Collagen, known for its structural role in tissues and also for its participation in the regulation of homeostatic and
pathological processes in mammals, is assembled from triple helices that can be either homotrimers or heterotrimers. High resolution structural information for natural
collagens has been difficult to obtain because of their size and the heterogeneity of their native environment. For this reason,
peptides that self-assemble into
collagen-like triple helices are used to gain insight into the structure, stability, and biochemistry of this important
protein family. Although many of the most common
collagens in humans are heterotrimers, almost all studies of
collagen helices have been on homotrimers. Here we report the first structure of a
collagen heterotrimer. Our structure, obtained by
solution NMR, highlights the role of electrostatic interactions as stabilizing factors within the triple helical folding motif.

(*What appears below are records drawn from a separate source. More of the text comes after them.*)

(** The whole loop, when the final size fits in 32 bits. *)
Lemma grow_spec t : forall fuel fd size s bs e f k,
  ramfs_inv s bs e -> 0 <= fd < 64 -> file s fd = f -> regular f -> 8 <= k <= 31 -> rf_capacity f = 2 ^ k ->
  e - heap_first (rheap s) < sizeof_block * Z.of_nat fuel - sizeof_block ->
  31 - k < Z.of_nat t -> 0 <= size -> rf_size f + size < 2 ^ 32 -> grow_safe t fuel fd size s ->
  exists ok s' bs' p c, grow t fuel fd size s = Some (ok, s') /\ ramfs_inv s' bs' e /\ abs s' = abs s /\
    file s' fd = with_buffer p c f /\
    (if ok : bool then rf_size f + size <= c
     else exists n, (nomem s' n \/ 2 ^ 31 < rf_size f + size) /\ n <= 2 * (rf_size f + size)).
Proof.
  induction t as [|t IH]; intros fuel fd size s bs e f k Hinv Hfd Hf Hreg Hk Hcap Hfuel Ht Hs0 Hs Hsafe; [lia|].
  pose proof (file_lookup _ _ _ fd Hinv Hfd) as Hlk. rewrite Hf in Hlk.
  destruct (regular_alloc _ _ _ _ _ Hinv Hlk Hreg) as (got & _ & Hsz & _).
  assert (Hself : f = with_buffer (rf_data f) (rf_capacity f) f) by by destruct f.
  cbn [grow grow_safe] in *. unfold fits_in in *. rewrite Hf in *. rewrite u32_id in * by (unfold is_u32; lia).
  destruct (rf_size f + size <=? rf_capacity f) eqn:Efit; zbool.
  { exists true, s, bs, (rf_data f), (rf_capacity f). rewrite <- Hself. done. }
  destruct Hsafe as [Hroom Hsafe]. rewrite Hcap, double_cap in Hroom by lia.
  destruct (Z.eqb_spec k 31) as [->|Hk31].
  - unfold grow_step. rewrite Hf, Hcap. change (u32 (2 ^ 31 * 2)) with 0. cbn [kmalloc Z.eqb mbind option_bind].
    exists false, s, bs, (rf_data f), (rf_capacity f). rewrite <- Hself, Hcap in *.
    split; [by destruct s|]. split; [done|]. split; [done|]. split; [done|]. exists 0. lia.
  - destruct (grow_step_spec fuel fd s bs e f k) as [[-> Hno]|(p & s1 & bs1 & Hrun & Hinv1 & Hf1 & Habs & Hfile)];
      try done; [lia| |].
    + cbn [mbind option_bind]. exists false, s, bs, (rf_data f), (rf_capacity f). rewrite <- Hself.
      split; [done|]. split; [done|]. split; [done|]. split; [done|].
      exists (2 ^ (k + 1)). split; [by left|]. rewrite Z.pow_add_r, <- Hcap by lia. lia.
    + rewrite Hrun in Hsafe |- *. cbn [mbind option_bind].
      destruct (IH fuel fd size s1 bs1 e (with_buffer p (2 ^ (k + 1)) f) (k + 1))
        as (ok & s2 & bs2 & q & c & -> & Hinv2 & Habs2 & Hfile2 & Hok); try done; [lia|by rewrite Hf1|lia|].
      exists ok, s2, bs2, q, c. split; [done|]. split; [done|]. split; [congruence|]. split; [by rewrite Hfile2|].
      done.
Qed.
End growth.

(** ** Refinement *)

Section operations.
Implicit Types (s : ramfs) (f g : ramfile) (bs : list kheap_block) (e : Z).

(** The conditions under which the operations work: allocations do not meet
    a free block that is too tight to split, writes go to regular files, are
    shorter than 2^31 bytes and keep the file below 2^32 bytes. *)
Definition op_safe (fuel : nat) (op : fs_op) s : Prop :=
  match op with
  | OpCreate _ => roomy_heap (rheap s) 256
  | OpWrite fd d =>
      rf_dir (file s fd) = false /\ len d < 2 ^ 31 /\ rf_size (file s fd) + len d < 2 ^ 32 /\
      grow_safe GROW_TURNS fuel fd (len d) s
  | _ => True
  end.

Lemma free_slot_range s i : free_slot s = Some i -> 0 <= i < 64 /\ rf_in_use (file s i) = false.
Proof.
  intros H. apply find_first_Some in H as [Hi Hf]. apply elem_of_seqZ in Hi. unfold MAX_FILES in Hi.
  apply negb_true_iff in Hf. split; [lia|done].
Qed.

(** A slot that is not in use may change in any way. *)
Lemma frame_payload s bs e i h' f' :
  payload h' = payload (rheap s) -> ~ regular f' -> ramfs_inv s bs e -> frame s i bs bs h' f'.
Proof. intros Hp Hr _ j g Hg Hj Hreg. split; [done|]. split; [done|]. intros x _. by rewrite Hp. Qed.

Lemma create_refines fuel n s bs e :
  ramfs_inv s bs e -> e - heap_first (rheap s) < sizeof_block * Z.of_nat fuel -> roomy_heap (rheap s) 256 ->
  exists r s' bs', ramfs_create fuel n s = Some (r, s') /\ ramfs_inv s' bs' e /\
    spec_op (nomem s') (OpCreate n) (abs s) r (abs s').
Proof.
  intros Hinv Hfuel Hroom. pose proof (ri_heap _ _ _ Hinv) as Hwf. unfold ramfs_create.
  rewrite (ri_init _ _ _ Hinv). cbn [negb]. rewrite free_slot_abs.
  destruct (a_free_slot (abs s)) as [i|] eqn:Efree.
  2:{ exists (-1), s, bs. split; [done|]. split; [done|]. apply sp_create_full. by left. }
  pose proof Efree as Hi. rewrite <- free_slot_abs in Hi. apply free_slot_range in Hi as [Hi Hun].
  destruct (kmalloc_spec (rheap s) bs e 256 fuel Hwf) as (p & h1 & Hrun & Hres);
    [lia|lia|by apply (roomy_heap_inv _ _ _ _ Hwf)|by eapply length_fuel|].
  rewrite Hrun. cbn [mbind option_bind].
  destruct Hres as [(-> & -> & Hno)|(got & bs1 & Hwf1 & Hf1 & Hpay & _ & Hg & Hp1 & _ & Hperm & Hap)].
  - exists (-1). eexists _, bs. split; [done|].
    set (f' := with_buffer _ _ _). assert (Hr : ~ regular f') by (intros [Hr _]; cbn in Hr; congruence).
    assert (Hfr : frame s i bs bs (rheap s) f') by by apply (frame_payload s bs e).
    split; [apply (update_inv s bs e); try done; intros Hu; cbn in Hu; congruence|].
    rewrite (update_abs s bs e i f' (rheap s) bs Hinv Hi Hfr), abs_same; [|unfold abs_file, f'; cbn [rf_in_use with_buffer with_name]; by rewrite Hun|lia].
    apply sp_create_full. right. by exists bs, e.
  - rewrite (proj2 (Z.eqb_neq p 0)) by (destruct Hwf; unfold sizeof_block in *; lia).
    exists i. eexists _, bs1. split; [done|]. set (f' := RamFile _ _ _ _ _ _).
    assert (Hfr : frame s i bs bs1 h1 f').
    { intros j g Hg' Hj Hreg. destruct (regular_alloc _ _ _ _ _ Hinv Hg' Hreg) as (gg & Hgin & _ & Hgc & _).
      rewrite Forall_forall in Hap. specialize (Hap _ Hgin). unfold apart in Hap. cbn [fst snd] in Hap.
      split; [intros q Hq; rewrite Hperm; by right|]. split; [intros _; cbn; lia|]. intros x _. by rewrite Hpay. }
    split.
    + apply (update_inv s bs e); try done. intros _. unfold file_ok, f'. cbn [rf_dir rf_size rf_capacity rf_data].
      split; [lia|]. split; [exists 8; lia|]. exists got. rewrite Hf1, Hperm. split; [left|lia].
    + rewrite (update_abs s bs e i f' h1 bs1 Hinv Hi Hfr). by apply sp_create.
Qed.

Lemma mkdir_refines n s bs e :
  ramfs_inv s bs e -> exists r s', ramfs_mkdir n s = (r, s') /\ ramfs_inv s' bs e /\
    spec_op (nomem s') (OpMkdir n) (abs s) r (abs s').
Proof.
  intros Hinv. unfold ramfs_mkdir. rewrite (ri_init _ _ _ Hinv). cbn [negb]. rewrite free_slot_abs.
  destruct (a_free_slot (abs s)) as [i|] eqn:Efree; [|exists (-1), s; repeat split; try apply Hinv; by apply sp_mkdir_full].
  pose proof Efree as Hi. rewrite <- free_slot_abs in Hi. apply free_slot_range in Hi as [Hi Hun].
  eexists _, _. split; [done|]. set (f' := RamFile _ _ _ _ _ _).
  assert (Hfr : frame s i bs bs (rheap s) f') by (apply (frame_payload s bs e); [done|by intros [_ ?]|done]).
  replace (set_file i f' s) with (set_file i f' (set_rheap (rheap s) s)) by (by destruct s).
  split; [apply (update_inv s bs e); try done; apply Hinv|].
  rewrite (update_abs s bs e i f' (rheap s) bs Hinv Hi Hfr). by apply sp_mkdir.
Qed.

Lemma a_find_range n s i : a_find n (abs s) = Some i -> 0 <= i < 64 /\ rf_in_use (file s i) = true.
Proof.
  intros H. apply find_first_Some in H as [Hi Hf]. apply elem_of_seqZ in Hi. split; [lia|].
  unfold a_named in Hf. rewrite abs_get in Hf. unfold abs_file in Hf. by destruct (rf_in_use _).
Qed.

Lemma delete_refines fuel n s bs e :
  ramfs_inv s bs e -> e - heap_first (rheap s) < sizeof_block * Z.of_nat fuel ->
  exists r s' bs', ramfs_delete fuel n s = Some (r, s') /\ ramfs_inv s' bs' e /\
    spec_op (nomem s') (OpDelete n) (abs s) r (abs s').
Proof.
  intros Hinv Hfuel. unfold ramfs_delete. rewrite (ramfs_find_abs _ _ (ri_init _ _ _ Hinv)).
  destruct (a_find n (abs s)) as [i|] eqn:Efind; cbn [default].
  2:{ exists (-1), s, bs. split; [done|]. split; [done|]. by apply sp_delete_none. }
  destruct (a_find_range _ _ _ Efind) as [Hi Hu]. unfold id. rewrite (proj2 (Z.ltb_ge i 0)) by lia.
  set (f := file s i) in *. set (f' := RamFile _ _ _ _ _ _). assert (Hr : ~ regular f') by by intros [? _].
  pose proof (file_lookup _ _ _ i Hinv Hi) as Hlk. fold f in Hlk.
  destruct (rf_dir f) eqn:Ed.
  - pose proof (ri_file _ _ _ Hinv _ _ Hlk Hu) as Hok. unfold file_ok in Hok. rewrite Ed in Hok.
    destruct Hok as [H0 _]. rewrite H0. cbn [Z.eqb mbind option_bind].
    assert (Hfr : frame s i bs bs (rheap s) f') by by apply (frame_payload s bs e).
    exists 0, (set_file i f' (set_rheap (rheap s) s)), bs. split; [by destruct s|]. split.
    + apply (update_inv s bs e); try done. apply Hinv.
    + rewrite (update_abs s bs e i f' (rheap s) bs Hinv Hi Hfr). by apply sp_delete.
  - destruct (regular_alloc _ _ _ _ _ Hinv Hlk (conj Hu Ed)) as (got & Hin & _ & Hc & Hlo & _).
    pose proof (ri_heap _ _ _ Hinv) as Hwf.
    rewrite (proj2 (Z.eqb_neq (rf_data f) 0)) by (destruct Hwf; unfold sizeof_block in *; lia).
    destruct (kfree_spec (rheap s) bs e (rf_data f) got fuel)
      as (h' & bs' & Hfree & Hwf' & Hf' & Hperm & _ & _ & Hpay & _); [done|done| |].
    { pose proof (length_fuel _ _ _ _ Hinv Hfuel). lia. }
    rewrite Hfree. cbn [mbind option_bind].
    assert (Hfr : frame s i bs bs' h' f').
    { intros j g Hg Hj Hreg. split; [|split; [done|intros x _; by rewrite Hpay]]. intros q Hq.
      rewrite Hperm in Hq. apply elem_of_cons in Hq as [Hq|Hq]; [|done]. exfalso. injection Hq as Hq _.
      by apply (ri_apart _ _ _ Hinv j (Z.to_nat i) g f). }
    exists 0, (set_file i f' (set_rheap h' s)), bs'. split; [done|]. split.
    + by apply (update_inv s bs e).
    + rewrite (update_abs s bs e i f' h' bs' Hinv Hi Hfr). by apply sp_delete.
Qed.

This addresses an issue that has been actively researched because of the predominance of charged residues in the
collagen family. We also find that it is possible to selectively form a
collagen heterotrimer with a well defined composition and register of the
peptide chains within the helix, based on information encoded solely in the collagenous domain. Globular domains are implicated in determining the composition of several
collagen types, but it is unclear what their role in controlling register may be. We show that is possible to design
peptides that not only selectively choose a composition but also a specific register without the assistance of other
protein constructs. This mechanism may be used in nature as well.